American Superconductor fell from grace after significant issues arose in China. In 2011, the stock fell from $30 down to under $5 and it has struggled ever since. Still, this is about the opportunity in wind and in grid tech, rather than just the past. There is an ongoing possibility that its woes out of China will become good again, even if a base case should limit that expectation.
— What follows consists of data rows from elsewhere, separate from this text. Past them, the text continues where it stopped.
(** C3, as amended: when the faults the provider raises are instances of
    Exception, get_stock_data always returns a result.  A fault raised by
    either retrieval, or by a metadata read unless it is an AttributeError
    absorbed by hasattr, becomes the error variant whose message is
    "API Error: " followed by the fault's text (after a warning sign); an
    absorbed AttributeError leaves the default in place of the attribute. *)
Theorem faults_contained (yf : Provider) (symbol period : string) (tr : list call) :
  raises_Exception (Ticker_history yf symbol period) ->
  raises_Exception (yf_download yf symbol period) ->
  raises_Exception (Ticker_info yf symbol) ->
  raises_Exception (Ticker_financials yf symbol) ->
  raises_Exception (Ticker_recommendations yf symbol) ->
  exists r tr',
    get_stock_data yf symbol period tr = (Returns r, tr')
    /\ (forall e, Ticker_history yf symbol period = Raises e ->
                  r = Failure (api_error_message e))
    /\ (forall e, Ticker_history yf symbol period = Returns [] ->
                  yf_download yf symbol period = Raises e ->
                  r = Failure (api_error_message e))
    /\ (forall hist e, retrieved yf symbol period hist ->
                  loud (Ticker_info yf symbol) e ->
                  r = Failure (api_error_message e))
    /\ (forall hist e, retrieved yf symbol period hist ->
                  quiet (Ticker_info yf symbol) ->
                  loud (Ticker_financials yf symbol) e ->
                  r = Failure (api_error_message e))
    /\ (forall hist e, retrieved yf symbol period hist ->
                  quiet (Ticker_info yf symbol) ->
                  quiet (Ticker_financials yf symbol) ->
                  loud (Ticker_recommendations yf symbol) e ->
                  r = Failure (api_error_message e))
    /\ (forall hist, retrieved yf symbol period hist ->
                  quiet (Ticker_info yf symbol) ->
                  quiet (Ticker_financials yf symbol) ->
                  quiet (Ticker_recommendations yf symbol) ->
                  r = assembled yf symbol hist)
    /\ (forall e, contains ("API Error: " +:+ exn_str e) (api_error_message e) = true).
Proof.
  intros Xh Xd Xi Xf Xr.
  assert (Hform : forall e, contains ("API Error: " +:+ exn_str e) (api_error_message e) = true).
  { intros e.
    change (api_error_message e) with ("⚠️ " +:+ ("API Error: " +:+ exn_str e)).
    apply contains_skip, contains_prefix, prefix_refl. }
  destruct (Ticker_history yf symbol period) as [primary|e] eqn:Hprimary.
  2:{ (* the primary retrieval raises *)
      exists (Failure (api_error_message e)), (tr ++ [CallHistory symbol period]).
      split.
      - unfold get_stock_data.
        erewrite try_raises by (rewrite Hprimary; apply bind_ask_raises).
        simpl in Xh. now rewrite Xh.
      - repeat split; try exact Hform; intros.
        + congruence.
        + congruence.
        + destruct H as [_ [?|[? _]]]; congruence.
        + destruct H as [_ [?|[? _]]]; congruence.
        + destruct H as [_ [?|[? _]]]; congruence.
        + destruct H as [_ [?|[? _]]]; congruence. }
  destruct primary as [|q primary].
  - destruct (yf_download yf symbol period) as [secondary|e] eqn:Hsecondary.
    2:{ (* the download raises *)
        exists (Failure (api_error_message e)),
          ((tr ++ [CallHistory symbol period]) ++ [CallDownload symbol period]).
        split.
        - unfold get_stock_data.
          erewrite try_raises.
          2:{ rewrite Hprimary, bind_ask_returns. cbn [empty]. rewrite Hsecondary.
              apply bind_ask_raises. }
          simpl in Xd. now rewrite Xd.
        - repeat split; try exact Hform; intros.
          + congruence.
          + congruence.
          + destruct H as [Hrows [?|[_ ?]]]; congruence.
          + destruct H as [Hrows [?|[_ ?]]]; congruence.
          + destruct H as [Hrows [?|[_ ?]]]; congruence.
          + destruct H as [Hrows [?|[_ ?]]]; congruence. }
    destruct secondary as [|q secondary].
    + (* both retrievals are empty *)
      exists (Failure (no_data_message symbol)). eexists.
      split; [exact (both_empty_run yf symbol period tr Hprimary Hsecondary)|].
      repeat split; try exact Hform; intros; try congruence;
        destruct H as [Hrows [?|[_ ?]]]; congruence.
    + (* the download has rows *)
      assert (Hret : retrieved yf symbol period (q :: secondary))
        by (split; [discriminate | right; split; [exact Hprimary | exact Hsecondary]]).
      rewrite <- Hprimary, <- Hsecondary in *.
      destruct (after_retrieval yf symbol period _ tr Hret) as [calls Hrun].
      destruct (details_contained yf symbol (q :: secondary) (tr ++ calls) Xi Xf Xr)
        as (r & tr' & Hdet & Ci & Cf & Cr & Cq).
      exists r, tr'. split; [now rewrite Hrun|].
      rewrite Hprimary, Hsecondary.
      repeat split; try exact Hform; intros; try congruence;
        try (rewrite <- (retrieved_functional _ _ _ _ _ Hret H)); eauto.
  - (* the primary retrieval has rows *)
    assert (Hret : retrieved yf symbol period (q :: primary))
      by (split; [discriminate | left; exact Hprimary]).
    rewrite <- Hprimary in *.
    destruct (after_retrieval yf symbol period _ tr Hret) as [calls Hrun].
    destruct (details_contained yf symbol (q :: primary) (tr ++ calls) Xi Xf Xr)
      as (r & tr' & Hdet & Ci & Cf & Cr & Cq).
    exists r, tr'. split; [now rewrite Hrun|].
    rewrite Hprimary.
    repeat split; try exact Hform; intros; try congruence;
      try (rewrite <- (retrieved_functional _ _ _ _ _ Hret H)); eauto.
Qed.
AMSC has restructured its U.S. operations and already has a presence in Asia, Australia and Europe. What makes this one less risky than its past may indicate is that it has nearly $50 million in cash as a cushion, and its market cap of $127 million is only about 15% above its tangible book value — with a cash burn rate slowing down to acceptable levels while it still has access to the capital markets for raising cash if needed. AMSC also just received a $40 million follow-on order from Inox Wind (India). Gridtec may be losing money and suffer from lower sales currently, but this represents a major opportunity in the United States and abroad in the years ahead.

The company’s Windtec Solutions is a host of electronic controls and systems as well as wind turbine designs and engineering services. The turbine maximization is already in use in thousands of wind turbines around the planet. AMSC’s Gridtec portfolio focuses on interconnection, helping to maximize the transmission of energy into the grid and to help act as surge protection for systems. It also has high-temperature superconductor wiring rather than traditional wiring, which aims for up to ten-times more power than conventional cables.

There is almost no analyst coverage on American Superconductor. Revenues have been sporadic in both units, but large opportunities are coming from military and defense, and the longer-term opportunities remain in China. India and Europe are ongoing, and the company could capitalize on the failing infrastructure inside the United States easily as well. With total 2013 revenue down more than $3 million to $84.1 million, the company has already forecast that revenue is likely to be slightly lower again for all of 2014. Still, the reality is that both wind and grid can act as significant opportunities ahead, both of which have the potential for exponential revenue growth in the coming years.

AMSC is based in Devens, Mass., and has been consolidating its U.S. operation from its Middleton, Wis., facility. It has also been moving its Suzhou, China, facility to a new manufacturing operation in Timisoara, Romania.